* **Problem**
Exactly the lines below from the one with "store_le (mainMemory m)" up to and including the one with "Context (p : positive) (F : list Z)." make up the answer, with nothing else added.

* **Source information**
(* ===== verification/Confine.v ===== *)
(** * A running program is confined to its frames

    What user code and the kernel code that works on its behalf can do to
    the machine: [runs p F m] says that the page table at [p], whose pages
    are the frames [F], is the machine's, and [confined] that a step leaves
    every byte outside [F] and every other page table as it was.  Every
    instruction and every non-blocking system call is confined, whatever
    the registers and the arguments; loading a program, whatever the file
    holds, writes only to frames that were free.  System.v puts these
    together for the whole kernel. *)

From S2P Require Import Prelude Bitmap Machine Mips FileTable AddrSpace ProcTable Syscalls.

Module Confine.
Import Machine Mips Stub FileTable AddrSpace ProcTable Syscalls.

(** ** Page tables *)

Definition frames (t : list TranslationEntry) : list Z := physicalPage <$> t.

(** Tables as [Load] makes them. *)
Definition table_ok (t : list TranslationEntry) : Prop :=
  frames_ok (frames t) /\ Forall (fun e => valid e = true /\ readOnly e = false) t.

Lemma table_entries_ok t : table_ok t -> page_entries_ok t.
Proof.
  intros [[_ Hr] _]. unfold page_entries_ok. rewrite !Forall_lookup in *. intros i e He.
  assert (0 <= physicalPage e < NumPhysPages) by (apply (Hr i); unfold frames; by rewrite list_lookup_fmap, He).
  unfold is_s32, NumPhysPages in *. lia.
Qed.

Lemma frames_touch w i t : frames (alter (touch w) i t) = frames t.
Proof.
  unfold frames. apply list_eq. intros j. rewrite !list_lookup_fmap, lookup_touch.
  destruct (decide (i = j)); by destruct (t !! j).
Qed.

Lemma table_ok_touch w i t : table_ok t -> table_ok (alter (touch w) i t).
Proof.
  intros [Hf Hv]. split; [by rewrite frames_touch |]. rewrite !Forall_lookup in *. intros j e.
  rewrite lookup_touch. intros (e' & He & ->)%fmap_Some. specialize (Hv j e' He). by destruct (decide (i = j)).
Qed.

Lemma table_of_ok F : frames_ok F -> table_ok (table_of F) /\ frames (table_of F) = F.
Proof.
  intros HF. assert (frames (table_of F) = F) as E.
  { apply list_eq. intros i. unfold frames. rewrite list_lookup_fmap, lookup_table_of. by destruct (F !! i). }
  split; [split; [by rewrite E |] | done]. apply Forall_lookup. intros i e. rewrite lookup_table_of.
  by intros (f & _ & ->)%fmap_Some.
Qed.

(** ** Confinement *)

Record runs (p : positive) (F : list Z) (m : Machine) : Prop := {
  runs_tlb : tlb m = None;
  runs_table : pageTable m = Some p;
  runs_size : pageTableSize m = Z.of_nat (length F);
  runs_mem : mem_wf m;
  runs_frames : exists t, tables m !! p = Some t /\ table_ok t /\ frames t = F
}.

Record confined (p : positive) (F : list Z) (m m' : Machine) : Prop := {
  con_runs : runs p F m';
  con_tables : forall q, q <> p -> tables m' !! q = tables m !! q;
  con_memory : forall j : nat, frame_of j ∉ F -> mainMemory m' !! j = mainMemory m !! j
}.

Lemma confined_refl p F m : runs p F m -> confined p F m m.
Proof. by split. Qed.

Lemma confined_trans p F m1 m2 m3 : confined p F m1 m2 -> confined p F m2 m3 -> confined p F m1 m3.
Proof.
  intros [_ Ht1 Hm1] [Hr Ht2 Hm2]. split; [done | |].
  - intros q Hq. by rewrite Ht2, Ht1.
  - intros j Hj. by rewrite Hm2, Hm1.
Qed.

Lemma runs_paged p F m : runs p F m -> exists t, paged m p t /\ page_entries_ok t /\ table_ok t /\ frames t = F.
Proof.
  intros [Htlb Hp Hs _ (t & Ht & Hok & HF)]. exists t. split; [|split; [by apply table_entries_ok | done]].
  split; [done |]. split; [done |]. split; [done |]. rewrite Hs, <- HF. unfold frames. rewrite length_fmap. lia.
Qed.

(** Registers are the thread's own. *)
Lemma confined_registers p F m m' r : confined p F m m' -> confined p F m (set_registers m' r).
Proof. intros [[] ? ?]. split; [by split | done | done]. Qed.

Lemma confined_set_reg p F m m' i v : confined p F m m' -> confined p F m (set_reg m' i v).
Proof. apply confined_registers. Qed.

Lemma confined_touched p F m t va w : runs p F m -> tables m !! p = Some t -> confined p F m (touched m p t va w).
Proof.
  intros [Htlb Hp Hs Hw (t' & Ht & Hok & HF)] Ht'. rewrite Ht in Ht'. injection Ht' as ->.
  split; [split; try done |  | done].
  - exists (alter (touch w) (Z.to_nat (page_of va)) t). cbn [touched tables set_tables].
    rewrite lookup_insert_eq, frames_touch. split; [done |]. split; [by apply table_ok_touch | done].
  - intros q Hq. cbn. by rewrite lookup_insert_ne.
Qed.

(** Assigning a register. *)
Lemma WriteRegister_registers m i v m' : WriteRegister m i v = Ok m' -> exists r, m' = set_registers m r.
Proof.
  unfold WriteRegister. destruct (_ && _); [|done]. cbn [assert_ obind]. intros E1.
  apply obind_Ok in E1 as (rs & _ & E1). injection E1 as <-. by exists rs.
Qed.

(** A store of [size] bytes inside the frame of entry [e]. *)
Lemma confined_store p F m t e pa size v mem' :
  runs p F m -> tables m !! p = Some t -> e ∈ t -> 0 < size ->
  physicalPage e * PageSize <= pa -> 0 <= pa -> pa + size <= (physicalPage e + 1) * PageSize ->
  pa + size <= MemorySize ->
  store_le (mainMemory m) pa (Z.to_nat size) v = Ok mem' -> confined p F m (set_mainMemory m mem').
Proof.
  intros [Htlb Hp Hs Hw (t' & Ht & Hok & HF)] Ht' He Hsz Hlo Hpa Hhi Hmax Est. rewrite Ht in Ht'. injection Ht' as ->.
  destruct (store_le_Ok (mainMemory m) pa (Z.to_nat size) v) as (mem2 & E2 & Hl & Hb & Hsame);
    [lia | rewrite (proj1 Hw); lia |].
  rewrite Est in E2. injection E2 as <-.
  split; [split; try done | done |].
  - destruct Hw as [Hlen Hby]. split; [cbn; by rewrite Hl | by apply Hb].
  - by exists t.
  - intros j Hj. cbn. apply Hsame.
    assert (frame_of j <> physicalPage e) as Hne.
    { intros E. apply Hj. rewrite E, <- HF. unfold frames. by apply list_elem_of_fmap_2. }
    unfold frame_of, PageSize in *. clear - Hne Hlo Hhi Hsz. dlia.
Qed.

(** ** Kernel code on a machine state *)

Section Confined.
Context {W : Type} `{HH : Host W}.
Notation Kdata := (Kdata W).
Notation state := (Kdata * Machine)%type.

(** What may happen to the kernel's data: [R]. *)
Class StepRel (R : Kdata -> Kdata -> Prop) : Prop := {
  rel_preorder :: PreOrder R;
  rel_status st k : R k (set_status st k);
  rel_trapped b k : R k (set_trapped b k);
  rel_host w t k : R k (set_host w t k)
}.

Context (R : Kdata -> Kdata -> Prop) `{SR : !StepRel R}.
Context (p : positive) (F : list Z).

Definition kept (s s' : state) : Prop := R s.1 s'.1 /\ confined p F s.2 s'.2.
---
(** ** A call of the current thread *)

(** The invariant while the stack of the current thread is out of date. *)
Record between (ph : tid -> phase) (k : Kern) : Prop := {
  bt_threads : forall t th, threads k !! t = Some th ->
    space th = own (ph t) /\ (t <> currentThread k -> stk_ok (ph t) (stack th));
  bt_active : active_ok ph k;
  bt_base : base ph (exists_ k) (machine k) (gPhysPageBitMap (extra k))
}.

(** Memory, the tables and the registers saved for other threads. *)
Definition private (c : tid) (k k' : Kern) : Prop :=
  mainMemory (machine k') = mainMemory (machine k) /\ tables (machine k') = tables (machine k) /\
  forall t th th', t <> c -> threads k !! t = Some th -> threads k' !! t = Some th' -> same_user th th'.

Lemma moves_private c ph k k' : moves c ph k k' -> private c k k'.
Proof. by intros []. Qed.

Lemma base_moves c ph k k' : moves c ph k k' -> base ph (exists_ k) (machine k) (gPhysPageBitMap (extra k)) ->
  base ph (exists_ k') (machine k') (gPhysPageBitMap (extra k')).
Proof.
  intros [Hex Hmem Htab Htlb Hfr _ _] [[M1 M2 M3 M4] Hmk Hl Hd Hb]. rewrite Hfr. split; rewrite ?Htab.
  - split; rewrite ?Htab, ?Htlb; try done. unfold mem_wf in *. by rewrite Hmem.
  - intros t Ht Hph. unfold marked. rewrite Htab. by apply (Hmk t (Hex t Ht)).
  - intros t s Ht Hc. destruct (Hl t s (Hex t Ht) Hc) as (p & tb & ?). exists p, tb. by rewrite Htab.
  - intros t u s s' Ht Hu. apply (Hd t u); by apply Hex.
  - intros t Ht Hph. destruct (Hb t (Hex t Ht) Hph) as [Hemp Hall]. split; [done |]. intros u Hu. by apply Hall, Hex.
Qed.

* **Completed task**
  store_le (mainMemory m) pa (Z.to_nat size) v = Ok mem' -> confined p F m (set_mainMemory m mem').
Proof.
  intros [Htlb Hp Hs Hw (t' & Ht & Hok & HF)] Ht' He Hsz Hlo Hpa Hhi Hmax Est. rewrite Ht in Ht'. injection Ht' as ->.
  destruct (store_le_Ok (mainMemory m) pa (Z.to_nat size) v) as (mem2 & E2 & Hl & Hb & Hsame);
    [lia | rewrite (proj1 Hw); lia |].
  rewrite Est in E2. injection E2 as <-.
  split; [split; try done | done |].
  - destruct Hw as [Hlen Hby]. split; [cbn; by rewrite Hl | by apply Hb].
  - by exists t.
  - intros j Hj. cbn. apply Hsame.
    assert (frame_of j <> physicalPage e) as Hne.
    { intros E. apply Hj. rewrite E, <- HF. unfold frames. by apply list_elem_of_fmap_2. }
    unfold frame_of, PageSize in *. clear - Hne Hlo Hhi Hsz. dlia.
Qed.

(** ** Kernel code on a machine state *)

Section Confined.
Context {W : Type} `{HH : Host W}.
Notation Kdata := (Kdata W).
Notation state := (Kdata * Machine)%type.

(** What may happen to the kernel's data: [R]. *)
Class StepRel (R : Kdata -> Kdata -> Prop) : Prop := {
  rel_preorder :: PreOrder R;
  rel_status st k : R k (set_status st k);
  rel_trapped b k : R k (set_trapped b k);
  rel_host w t k : R k (set_host w t k)
}.

Context (R : Kdata -> Kdata -> Prop) `{SR : !StepRel R}.
Context (p : positive) (F : list Z).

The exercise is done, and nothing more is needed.